TASK OBJECTIVE: Below are the entries; return every line among them that holds the word "apply".

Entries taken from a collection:
==========
Lemma round_slot c k args :
  nMap c = m → m + nRed < 2 ^ 63 → Z.of_nat k < m + nRed → round_report k args →
  actualTaskId c args = Z.of_nat k.
Proof.
  intros Hm Hb Hk Hr. unfold actualTaskId, round_report in *. rewrite Hm.
  destruct (input !! k); destruct Hr as [-> ->]; simpl; [done|]. rewrite i64_id; lia.
Qed.

Lemma round_files c k l args t j :
  nMap c = m → round_report k args → m ≤ Z.of_nat j →
  files t = contributions (Z.of_nat j - m) l →
  files (receive c args j t) = contributions (Z.of_nat j - m) (next_log k args l).
Proof.
  intros Hm Hr Hj Hf. unfold receive, next_log, round_report in *. rewrite Hm.
  rewrite (proj2 (Z.leb_le _ _)) by lia. destruct (input !! k) eqn:E; destruct Hr as [-> _]; simpl.
  - apply lookup_lt_Some in E. rewrite decide_True by done. rewrite contributions_snoc.
    case_match; simpl; by rewrite ?app_nil_r, Hf.
  - apply lookup_ge_None in E. by rewrite decide_False by lia.
Qed.

Lemma receive_static c args k t :
  taskLock (receive c args k t) = taskLock t ∧ done (receive c args k t) = done t ∧
  issued (receive c args k t) = issued t ∧ taskId (receive c args k t) = taskId t ∧
  taskType (receive c args k t) = taskType t ∧
  (Z.of_nat k < nMap c → files (receive c args k t) = files t).
Proof.
  unfold receive. destruct (da_TaskType args =? 1); simpl; [|done].
  destruct (Z.leb_spec (nMap c) (Z.of_nat k)); [|done].
  destruct (da_Files args !! _); simpl; split_and!; try done; lia.
Qed.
==========
RESPONSE TO THIS EXERCISE:
  - apply lookup_lt_Some in E. rewrite decide_True by done. rewrite contributions_snoc.
  - apply lookup_ge_None in E. by rewrite decide_False by lia.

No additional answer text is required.